If you have ever Googled the phrase “SEO is dead,” you probably stumbled upon multiple sites vehemently arguing one side or the other. The naysayers insist that the practice is dead, or at least ineffective, while advocates continue to swear by it. So what’s the truth and is it still worth implementing? And if so, how can you properly implement SEO to be effective now and in the future?
For those who believe that SEO doesn’t work anymore, here is some food for thought. SEO has changed a lot, and that’s an understatement. But that doesn’t mean the practice is dead or doesn’t work. Digital marketing, and SEO especially, encompasses much more than just links and keywords. You need to consistently provide value in everything you do. Building a strong brand, providing valuable, attention-grabbing content, optimizing website layout and usability and creating a strong link profile, as I discuss here, need to work together if you want to be successful. Having only one of these elements won’t get you the results you want.
That’s good advice for anyone whose SEO attempts have failed and who have since joined the naysayers. If you want to do well online, you need to consistently be doing a better job than your competitors by providing searchers with a better user experience. That user experience should be optimized depending on the device your customers are using to access the internet.
While you need to consider different needs for different devices, some things will hold true across multiple devices. Online users usually head to the internet to solve their problems, and they want it done fast. And I’m not just referring to website load time. On a mobile device or desktop, create a clear layout and appealing design that clearly points users to what they are searching for. For example, if someone wants to know at what temperature water boils, don’t make them scroll through 3,000 words of small text to find it. Try highlighting it in your design, or include a jump to a relevant link at the beginning of the article.

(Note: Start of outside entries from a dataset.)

(** The steps of [merge_conv_bn] from [sigmasq.sqrt()] on. *)
Ltac merge_tail E :=
  pure_step E; [auto |]; subst;
  pure_step E; [auto |]; subst;
  pure_step E; [auto |];
  pure_step E; [auto |]; subst;
  pure_step E; [auto |]; subst;
  apply bind_any in E;
  destruct E as [(? & E & ?) | (? & ? & Hcopy & E)];
  [ left; unfold deepcopy, bind, deref, alloc in E;
    match type of E with
    | context [nth_error ?h ?l] => destruct (nth_error h l)
    end; inversion E; reflexivity |];
  apply deepcopy_ok in Hcopy; destruct Hcopy as (? & ? & -> & ->);
  right;
  pure_step E; [eauto |]; subst;
  pure_step E; [eauto |]; subst;
  apply bind_any in E;
  destruct E as [(? & E & ?) | (? & ? & Hw & E)];
  [ eapply assign_weight_data_newest; eassumption |];
  apply assign_weight_data_newest in Hw; destruct Hw as [? ->];
  pure_step E; [eauto |]; subst;
  pure_step E; [eauto |]; subst;
  pure_step E; [eauto |]; subst;
  apply bind_any in E;
  destruct E as [(? & E & ?) | (? & ? & Hb & E)];
  [ eapply assign_bias_data_newest; eassumption |];
  apply assign_bias_data_newest in Hb; destruct Hb as [? ->];
  unfold ret in E; inversion E; subst; eauto.

(** Whatever its outcome, [merge_conv_bn] leaves the heap as it is or
    adds one object to it. *)
Lemma merge_conv_bn_grows conv bn h r h' :
  merge_conv_bn conv bn h = (r, h') ->
  h' = h \/ exists m, h' = h ++ [m].
Proof.
  unfold merge_conv_bn. intros E.
  pure_step E; [auto |].
  pure_step E; [auto |]. subst.
  match type of E with
  | context [if ?c then _ else _] => destruct c
  end; cbv beta iota in E; merge_tail E.
Qed.

(** When it returns, the result is a new object: the convolution passed
    in, with the data of its weight and of its bias replaced. *)
Lemma merge_conv_bn_ok conv bn h l' h' :
  merge_conv_bn conv bn h = (OK l', h') ->
  exists m0 w b m1 m',
    nth_error h conv = Some m0
    /\ l' = List.length h /\ h' = h ++ [m']
    /\ set_weight_data m0 w = OK m1 /\ set_bias_data m1 b = OK m'.
Proof.
  unfold merge_conv_bn. intros E.
  apply bind_ok in E. destruct E as (bn_obj & h1 & Hbn & E).
  apply deref_ok in Hbn. destruct Hbn as [Hbn ->].
  apply bind_ok in E. destruct E as (b & h1 & Hb & E).
  apply lift_ok in Hb. destruct Hb as [Hb ->].
  destruct (if BatchNorm2d.affine b then _ else _) as [gamma beta].
  inv_ok.
  repeat match goal with
  | H : deref _ _ = (OK _, _) |- _ =>
      apply deref_ok in H; destruct H as [H ?]; subst
  | H : deepcopy _ _ = (OK _, _) |- _ =>
      apply deepcopy_ok in H; destruct H as (? & H & ? & ?); subst
  end.
  match goal with
  | H : assign_weight_data _ _ _ = (OK _, _) |- _ =>
      apply assign_weight_data_ok in H;
      destruct H as (m & w & m1 & Hm & _ & Hw & ->)
  end.
  match goal with
  | H : assign_bias_data _ _ _ = (OK _, _) |- _ =>
      apply assign_bias_data_ok in H;
      destruct H as (m1' & b' & m2 & Hm1 & _ & Hb' & ->)
  end.
  replace (List.length h) with (List.length h + 0)%nat in * by lia.
  rewrite nth_error_new in Hm. cbn in Hm. inversion Hm; subst m.
  rewrite list_update_new in *. cbn [list_update] in *.
  rewrite nth_error_new in Hm1. cbn in Hm1. inversion Hm1; subst m1'.
  rewrite list_update_new. cbn [list_update].
  eauto 12.
Qed.

End MergeFrame.

(** C9. [merge_conv_bn] leaves the convolution passed in unmodified:
    whatever the outcome, every object of the heap before the call, the
    convolution included, is the same after it; when the call returns, the
    result is an object that did not exist before, which is the
    convolution with the data of its weight and of its bias replaced by
    the folded ones. *)
Theorem merge_conv_bn_leaves_conv_unmodified {F} {arith : Arith F}
  (h h' : heap F) (conv bn : loc) (r : result loc) :
  merge_conv_bn conv bn h = (r, h') ->
  (forall l m, nth_error h l = Some m -> nth_error h' l = Some m)
  /\ (forall l', r = OK l' ->
      nth_error h l' = None
      /\ exists m0 w b m1 m',
           nth_error h conv = Some m0 /\ nth_error h' conv = Some m0
           /\ nth_error h' l' = Some m'
           /\ set_weight_data m0 w = OK m1 /\ set_bias_data m1 b = OK m').
Proof.
  intros E. split.
  - intros l m Hl.
    destruct (merge_conv_bn_grows _ _ _ E) as [-> | [m' ->]];
      [assumption | apply nth_error_old; assumption].
  - intros l' ->.
    destruct (merge_conv_bn_ok _ _ _ E)
      as (m0 & w & b & m1 & m' & Hm0 & -> & -> & Hw & Hb).
    split.
    + apply nth_error_None. lia.
    + exists m0, w, b, m1, m'. repeat split; try assumption.
      * apply nth_error_old; assumption.
      * replace (List.length h) with (List.length h + 0)%nat by lia.
        rewrite nth_error_new. reflexivity.
Qed.

(** A convolution with bias and a batch normalisation. *)
Lemma merge_conv_bn_leaves_conv_unmodified_witness :
  let h := [Examples.conv_biased; Examples.bn] in
  exists fresh h',
    merge_conv_bn 0%nat 1%nat h = (OK fresh, h')
    /\ nth_error h' 0%nat = Some Examples.conv_biased
    /\ nth_error h fresh = None.
Proof.
  intros h.
  destruct (merge_conv_bn 0%nat 1%nat h) as [r h'] eqn:E.
  destruct (@merge_conv_bn_leaves_conv_unmodified Z _ h h' 0%nat 1%nat r E)
    as [Hold Hnew].
  vm_compute in E. inversion E; subst r h'.
  exists 2%nat. eexists. split; [reflexivity |]. split.
  - apply Hold. reflexivity.
  - apply (Hnew 2%nat eq_refl).
Defined.

(** ** Folding a batch normalisation into a convolution without bias *)

Section WithoutBias.
Context {F : Type} {arith : Arith F}.
Implicit Types (h : heap F) (m : Layer F).

Lemma set_weight_data_bias m t m' :
  set_weight_data m t = OK m' -> get_bias m' = get_bias m.
Proof.
  destruct m; cbn; intros E; try discriminate E;
    try (inversion E; reflexivity).
  destruct (BatchNorm2d.weight b); inversion E; reflexivity.
Qed.

Lemma set_bias_data_some m t m' :
  set_bias_data m t = OK m' -> exists b, get_bias m = OK (Some b).
Proof.
  destruct m; cbn; intros E; try discriminate E.
  - destruct (Conv2d.bias c); [eauto | discriminate E].
  - destruct (Linear.bias l); [eauto | discriminate E].
  - destruct (BatchNorm2d.bias b); [eauto | discriminate E].
Qed.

When it comes to digital devices, there is a deluge of internet-connected mediums — such as voice search, smartphones, smart watches, iPads, laptops, Alexa, Google Home and more — that have changed the way people use the internet. This increase in devices is what is being referred to as the Internet of Things. According to Jayson DeMers, with the rise of smart devices in homes, mobile and desktop are no longer the only two SEO realms that marketers must focus on — residential is the third.
This third realm that Jayson talks about might be here sooner than you think. In the past, most devices provided an isolated experience that didn’t truly feel connected. With the development of artificial intelligence, we are beginning to experience a more integrated and connected experience as AI is used to better understand how we interact and ideally improve that process. The ever-evolving practice of SEO may require marketers to optimize digital assets across devices to stay relevant and competitive in all three realms (mobile, desktop and voice search).
So, where does this leave us? For those looking to the future, remember that people looking for local services will click through more schema mark-up results. Content marketing efforts will become more important than ever, so it may be time to update your digital marketing strategy.